L’attività fornisce gli esempi la storia li riassume alla perfezione.
Le ferriere sono un altro momento di trasformazione questa volta legato all’industria ligure di antico regime. Decentrate nell’Oltregiogo, attorno alla ferriere si sviluppa una tecnica, detta del “basso fuoco alla genovese”, capace di ottenere un buona qualità del metallo con un relativo utilizzo di calore.
Queste matrici lontane, frutto di una memoria, di una appartenenza, troveranno il loro punto di approdo negli anni ’60 quando Genova metterà in forma il futuro con l’entrata in esercizio dei primi modernissimi impianti di laminazione della “Cornigliano”. Se al loro tempo i Sanniti avevano inventato la siderurgia adesso Genova ne era la capitale.

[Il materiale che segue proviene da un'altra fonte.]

(** * Customer churn dashboard: the aggregation pipeline of [app.py]

    A shallow embedding of the data transformations performed by the
    "Exploratory Data Analysis" page of [src/app.py]:

    - the age bucketing [pd.cut(df['customer_age'], bins, labels, right=False)];
    - the sidebar filter [filtered_df = df[isin & isin & isin & isin]];
    - the grouped counts behind [px.histogram(filtered_df, y=..., color='attrition_flag')];
    - [churn_rate_df]: [pd.crosstab(..., normalize='index') * 100], [melt],
      [round(1)] and the percentage label.

    Conventions of the embedding.
    - A data frame is the list of its rows, in row order.
    - A float64 value is the rational number it denotes ([Q]). In
      [churn_rate_df] every float64 operation (the conversion of a count,
      a division, a multiplication) is the exact operation followed by
      [fl], rounding to the nearest binary64 (53 significant bits, ties to
      even). The exponent range is not bounded: the values of the page lie
      far from overflow and underflow. [round(1)] is numpy's rounding,
      [rint(x * 10) / 10], with [rint] rounding halves to the even integer.
    - [attrition_flag] takes the two values the script itself distinguishes,
      ['Existing Customer'] and ['Attrited Customer'].
    - A missing value (NaN) of a column is [None]. Only [age_group] can be
      missing: the data set is taken to hold a string in every cell of
      [gender], [education_level] and [income_category]. *)

From Stdlib Require Import ZArith QArith Qround Qabs Qpower Bool List Lia Lqa.
From Stdlib Require Import Ascii String.
From Stdlib Require Import Sorting.Permutation Sorting.Sorted Sorting.Mergesort.
From Stdlib Require Import DecimalString DecimalZ.
From Stdlib Require Import Floats.
Import ListNotations.

Local Open Scope string_scope.
Local Open Scope list_scope.
Local Open Scope Z_scope.

(** ** Data model *)

(** The two values of the [attrition_flag] column. *)
Inductive outcome : Type :=
| Attrited
| Existing.

Definition outcome_name (o : outcome) : string :=
  match o with
  | Attrited => "Attrited Customer"
  | Existing => "Existing Customer"
  end.

Definition outcome_eqb (a b : outcome) : bool :=
  match a, b with
  | Attrited, Attrited | Existing, Existing => true
  | _, _ => false
  end.

(** One row of the data set (the columns the page reads). *)
Record customer : Type := mkCustomer {
  user_id : Z;
  attrition_flag : outcome;
  customer_age : Z;
  gender : string;
  education_level : string;
  income_category : string
}.

(** ** Age grouping: [pd.cut(..., right=False)] *)

Definition bins : list Z := [20; 40; 50; 60; 79].
Definition labels : list string := ["20-39"; "40-49"; "50-59"; "60-79"].

(** [pd.cut(x, bins=bs, labels=ls, right=False)] on one value: the label of
    the interval [bs[i] <= x < bs[i+1]] holding [x], NaN when there is none. *)
Fixpoint cut (bs : list Z) (ls : list string) (x : Z) : option string :=
  match bs, ls with
  | lo :: ((hi :: _) as rest), lab :: ls' =>
      if (lo <=? x) && (x <? hi) then Some lab else cut rest ls' x
  | _, _ => None
  end.

(** The value of the derived column [age_group] for a given age. *)
Definition assign_age_group (age : Z) : option string := cut bins labels age.

Definition age_group (r : customer) : option string :=
  assign_age_group (customer_age r).

(** The four category dimensions of the page. *)
Inductive dimension : Type :=
| AgeGroup
| EducationLevel
| Gender
| IncomeCategory.

(** [df[category]] at one row. *)
Definition column (d : dimension) (r : customer) : option string :=
  match d with
  | AgeGroup => age_group r
  | EducationLevel => Some (education_level r)
  | Gender => Some (gender r)
  | IncomeCategory => Some (income_category r)
  end.

(** ** Series helpers *)

(** [Series.dropna()]. *)
Definition dropna (l : list (option string)) : list string :=
  flat_map (fun v => match v with Some s => [s] | None => [] end) l.

(** [Series.unique()]: the distinct values, in order of first appearance. *)
Fixpoint unique {A : Type} (eqb : A -> A -> bool) (l : list A) : list A :=
  match l with
  | [] => []
  | x :: l' => x :: filter (fun y => negb (eqb x y)) (unique eqb l')
  end.

(** [Series.isin(values)] at one cell. The selections hold labels only
    (the widget options are [dropna().unique()]), so NaN is in none. *)
Definition isin (v : option string) (values : list string) : bool :=
  match v with
  | Some s => existsb (String.eqb s) values
  | None => false
  end.

(** Element-wise [&] of two boolean Series. *)
Definition mask_and (m1 m2 : list bool) : list bool :=
  map (fun p => fst p && snd p) (combine m1 m2).

(** [df[mask]]: the rows whose mask entry is [True], in order. *)
Fixpoint select {A : Type} (df : list A) (mask : list bool) : list A :=
  match df, mask with
  | r :: df', b :: mask' =>
      if b then r :: select df' mask' else select df' mask'
  | _, _ => []
  end.

(** ** Filtering *)

(** The four sidebar multiselects. *)
Record FilterSet : Type := mkFilterSet {
  selected_age : list string;
  selected_edu : list string;
  selected_gender : list string;
  selected_income : list string
}.

(** The [default=] of every multiselect: all options selected. *)
Definition default_filters (df : list customer) : FilterSet :=
  {| selected_age := unique String.eqb (dropna (map age_group df));
     selected_edu := unique String.eqb (map education_level df);
     selected_gender := unique String.eqb (map gender df);
     selected_income := unique String.eqb (map income_category df) |}.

L’era industriale nella modernità dei suoi impianti, nel suo stare al passo con i tempi, nel suo continuo divenire, trasforma il ferro della spada, elemento di prestigio, nell’acciaio dei semilavorati, simbolo della quotidianità popolare. Una quotidianità popolare che porta con sé una profonda metamorfosi della società.
La crescita dell’economia, l’assorbimento della disoccupazione, l’immigrazione dal Mezzogiorno, segni tangibili del “miracolo dell’acciaio” tuttavia lasciano dei vuoti. Ciascuno si trova impegnato a sostenere dei ruoli differenti sul lavoro, in famiglia, nella comunità. Necessità di distinzione e bisogni di concretezza talvolta si sommano, più spesso si contrastano, e il contrasto è tanto più forte quanto la rappresentazione dei valori cardinali sembra svanire per sempre. La crisi morale ripropone la tradizione come uno spazio di preparazione necessario per permettere la comunicazione tra gruppi di persone dai differenti modi di vita.
Nasce così un modello ideale che mette in scena degli uomini nuovi, risultato di una esperienza anteriore, di una conoscenza, di un lungo apprendistato, che sono importanti per quello che effettivamente sono: una risorsa. L’unica disponibile per una società impreparata al passaggio d’epoca.
Si dirà, tutto vero ma sono passati trenta anni da quei momenti.
Si, sono passati trenta anni ma che problema c'è.
Tutto ruota, ma il centro del mondo sta sempre su una via stretta.